Monday, December 10, 2018

How a Writer Can Put Power into A Point: Part 1

Edie here, I'm so pleased to introduce you to our newest columnist, Yvonne Ortega. Yvonne is a dear friend of mine and an incredible speaker. She's going to add so much to The Write Conversation so be sure and give her a warm welcome!
How a Writer Can Put Power into A Point: Part 1
by Yvonne Ortega @YvonneOrtega1

Are you an author who never signed up to be a speaker? Do you feel more comfortable behind your laptop in a corner at Starbucks, a study room at the public library, or in a quiet room at home? Do you prefer talking with an intimate group of people?

Even if you answered any of those questions in the affirmative, you may still find yourself speaking at large gatherings, book signings, and writers conferences.

On the other hand, I’m a speaker who writes. In this post, I will share tips to help you put power into your point when you use slides. Then, you will feel more confident as you promote your books and services and deliver your presentation with polish. 

Speak in a Conversational Manner

Speak in a conversational manner as you do with family, friends, or coworkers. Sometimes in a conversation you get excited and speak faster. Other times you slow down. Do the same in your presentations.

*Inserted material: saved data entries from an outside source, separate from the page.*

Lemma puzzleDone_initialize rnd data :
  puzzleDone (initialize rnd data) = false.
Proof.
  unfold puzzleDone, initialize. destruct data; reflexivity.
Qed.

Lemma Inv_loaded vw vh rnd data : Inv (loaded vw vh rnd data).
Proof.
  unfold loaded, loadManifest, completionEffect. cbn [pieces].
  rewrite puzzleDone_initialize.
  unfold Inv. cbn [pieces completed dragRef mount].
  rewrite puzzleDone_initialize.
  split; [|split; [reflexivity|discriminate]].
  apply Forall_forall. intros p Hin.
  apply initializeFrom_In in Hin. destruct Hin as [Hp _].
  unfold placedOnTarget. rewrite Hp. discriminate.
Qed.

Lemma Inv_step s ev : Inv s -> Inv (step s ev).
Proof.
  intros (Htgt & Hflag & Hdrag).
  destruct ev as [id0 e rect|e rect| |vw vh]; cbn [step].
  - unfold Inv.
    rewrite onDown_pieces, onDown_completed.
    split; [exact Htgt|]. split; [exact Hflag|].
    intro Hc. unfold onDown. rewrite Hc. apply Hdrag, Hc.
  - unfold Inv.
    rewrite onMove_pieces, onMove_completed.
    split; [exact Htgt|]. split; [exact Hflag|].
    intro Hc. unfold onMove. rewrite (Hdrag Hc). apply Hdrag, Hc.
  - destruct (dragRef s) as [d|] eqn:Hd; [|exact (conj Htgt (conj Hflag (fun _ => Hd)))].
    assert (Hc : completed s = false).
    { destruct (completed s); [|reflexivity].
      specialize (Hdrag eq_refl). discriminate Hdrag. }
    unfold Inv.
    rewrite completionEffect_pieces, completionEffect_completed,
      completionEffect_dragRef.
    unfold onUp. rewrite Hd. cbn [pieces completed dragRef].
    rewrite Hc. cbn [orb].
    split; [apply applyDragResult_placedOnTarget, Htgt|].
    split; reflexivity.
  - destruct (Qeq_bool _ _); [exact (conj Htgt (conj Hflag Hdrag))|].
    unfold Inv.
    rewrite completionEffect_pieces, completionEffect_completed,
      completionEffect_dragRef, onResize_pieces, onResize_completed,
      onResize_dragRef.
    rewrite <- Hflag, orb_diag.
    repeat split; assumption.
Qed.

Lemma Inv_run evs : forall s, Inv s -> Inv (run s evs).
Proof.
  induction evs as [|ev evs IH]; intros s H; [exact H|].
  cbn [run fold_left]. apply IH, Inv_step, H.
Qed.

(** C2. Once a piece of the registry is placed, no event (pointer-down,
    pointer-move, pointer-up, resize, each with its completion check)
    changes it: after any further events the registry holds the very same
    piece, placed, at the same index; and a placed piece sits exactly on
    its target. Hence the flag goes from false to true at most once and
    never back. *)
Theorem placed_is_permanent vw vh rnd data evs1 evs2 i p :
  nth_error (pieces (run (loaded vw vh rnd data) evs1)) i = Some p ->
  placed p = true ->
  position p = target p /\
  nth_error (pieces (run (run (loaded vw vh rnd data) evs1) evs2)) i
  = Some p.
Proof.
  intros Hnth Hp. split.
  - destruct (Inv_run evs1 _ (Inv_loaded vw vh rnd data)) as (Htgt & _).
    rewrite Forall_forall in Htgt.
    apply (Htgt p); [|exact Hp].
    eapply nth_error_In, Hnth.
  - apply run_keeps_placed; assumption.
Qed.

(** The wheel, dragged home, stays home whatever happens next. *)
Lemma placed_is_permanent_witness :
  position wheelSnapped = target wheelSnapped /\
  nth_error (pieces (run (run wheelPuzzle dragWheelHome) fiddle)) 0
  = Some wheelSnapped.
Proof.
  exact (placed_is_permanent 1280 800 (fun _ => 1 # 2) [wheelEntry]
           dragWheelHome fiddle 0%nat wheelSnapped eq_refl eq_refl).
Defined.

(** ** Completion *)

Lemma puzzleDone_spec ps :
  puzzleDone ps = true <->
  ps <> [] /\ forall p, In p ps -> placed p = true.
Proof.
  unfold puzzleDone. rewrite andb_true_iff, forallb_forall.
  destruct ps as [|q rest]; cbn [List.length Nat.eqb negb].
  - split; [intros [H _]; discriminate H|intros [H _]; contradiction].
  - split; intros [_ H]; (split; [|exact H]); [discriminate|reflexivity].
Qed.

The first delivery mistake to avoid is speaking too fast. Some authors race through their message and don’t pronounce their words clearly. 

At the beginning of his speech, I heard an author tell the audience, “I normally have four hours to deliver this presentation. So, I’ll talk as fast as I can and make sure I give you all the information in the one hour I have.” 

He sounded as if he were trying to escape from a burning building. When he finished, he was breathless. Most of the men and women in the audience gave up trying to keep up with him. They stopped taking notes long before he finished. 

English as a Second Language individuals in the audience struggled to understand, frowned, and shrugged. 

That presenter didn’t put power into his point.

Speaking too slowlyis no more effective than speaking too fast. When I first starting speaking, I would speak slowly as if I were reading a bedtime story to children. Imagine the challenge it would be to stay awake for that kind of delivery. 

When I spoke too slowly, I didn’t put power into my point.

Remember that neither a fast rate all the way through the speech, nor a slow one works. Speak in a conversational manner.

Don’t Read Your Slides
In addition to speaking too fast and speaking too slowly, another delivery mistake you want to avoid is reading your slides.If all you do is say what’s on your slides, you’re competing with yourself, and the audience loses. The audience must choose among looking at the screen, reading their handouts, or watching you. Unfortunately, they will probably mentally check out of your presentation. 

If all you do is read your slides, you might as well send the slides via email. Save your audience the trip to your speaking engagement, and save yourself the time to dress up and travel there.

Keep Your Slides Simple
You’ve probably heard the expression, “Less Is More.” Laura Edelman and Kathleen Harring from Muhlenberg College in Allentown, PA conducted a survey of college students to find out what they liked and didn’t like about their professors’ PowerPoint presentations. 

The Center for Teaching at Vanderbilt University online posted the results without a date on the article.

Edelman and Harring showed that the students disliked too many words on a slide, clip art, slide transitions or word animations, and templates with too many colors.

Also, the students found verbal explanations of pictures or graphs more helpful than written clarifications. 

With the above in mind, create your message first, and then make your slides. Use only a few slides. 

Each of your slides should have one graphic, one chart, or one graph. Remember a picture is worth a thousand words. 

At a writers conference, a speaker had crowded the slides with so much text in a small font that it was impossible to read them. Even those of us in the first row couldn’t read them. 

Avoid crowding each slide with one bullet point after another. Your slides should reinforce or enhance your speech, not give it or distract from it. If you put text on your slides, use less than ten words per slide. 

To wrap up, here are the main points again:
*Speak in a conversational manner
*Don’t read your slides
*Keep your slides simple

Follow this list, and you will put power into your point.


Yvonne Ortega speaks with honesty and humor as she shares her life and struggles through presentations that help women find comfort, peace, and purpose. Her background as a licensed professional counselor gives her a unique perspective into the heart of women. Her counseling experiences in jails, prisons, and outpatient services add depth and humor to her presentations, as do her years of teaching mostly high school and college Spanish. Her presentations are interactive and down-to- earth with application for the audience from God’s Word and his promises. 

Yvonne is also a speaking and writing coach and the owner of Moving from Broken to Beautiful®, LLC. She is the author of four books: Finding Hope for Your Journey through Breast Cancer, Moving from Broken to Beautiful: 9 Life Lessons to Help You Move Forward, Moving from Broken to Beautiful® through Forgiveness, and Moving from Broken to Beautiful® through Grief

Yvonne is a member of the Advanced Writers and Speakers Association (AWSA), the Christian Authors Network (CAN), the National Speakers Association (NSA), and Toastmasters International. 


  1. Excellent points, all. And it helps to remember that ANY audience wants a presenter to be successful - they're pulling for you. Welcome.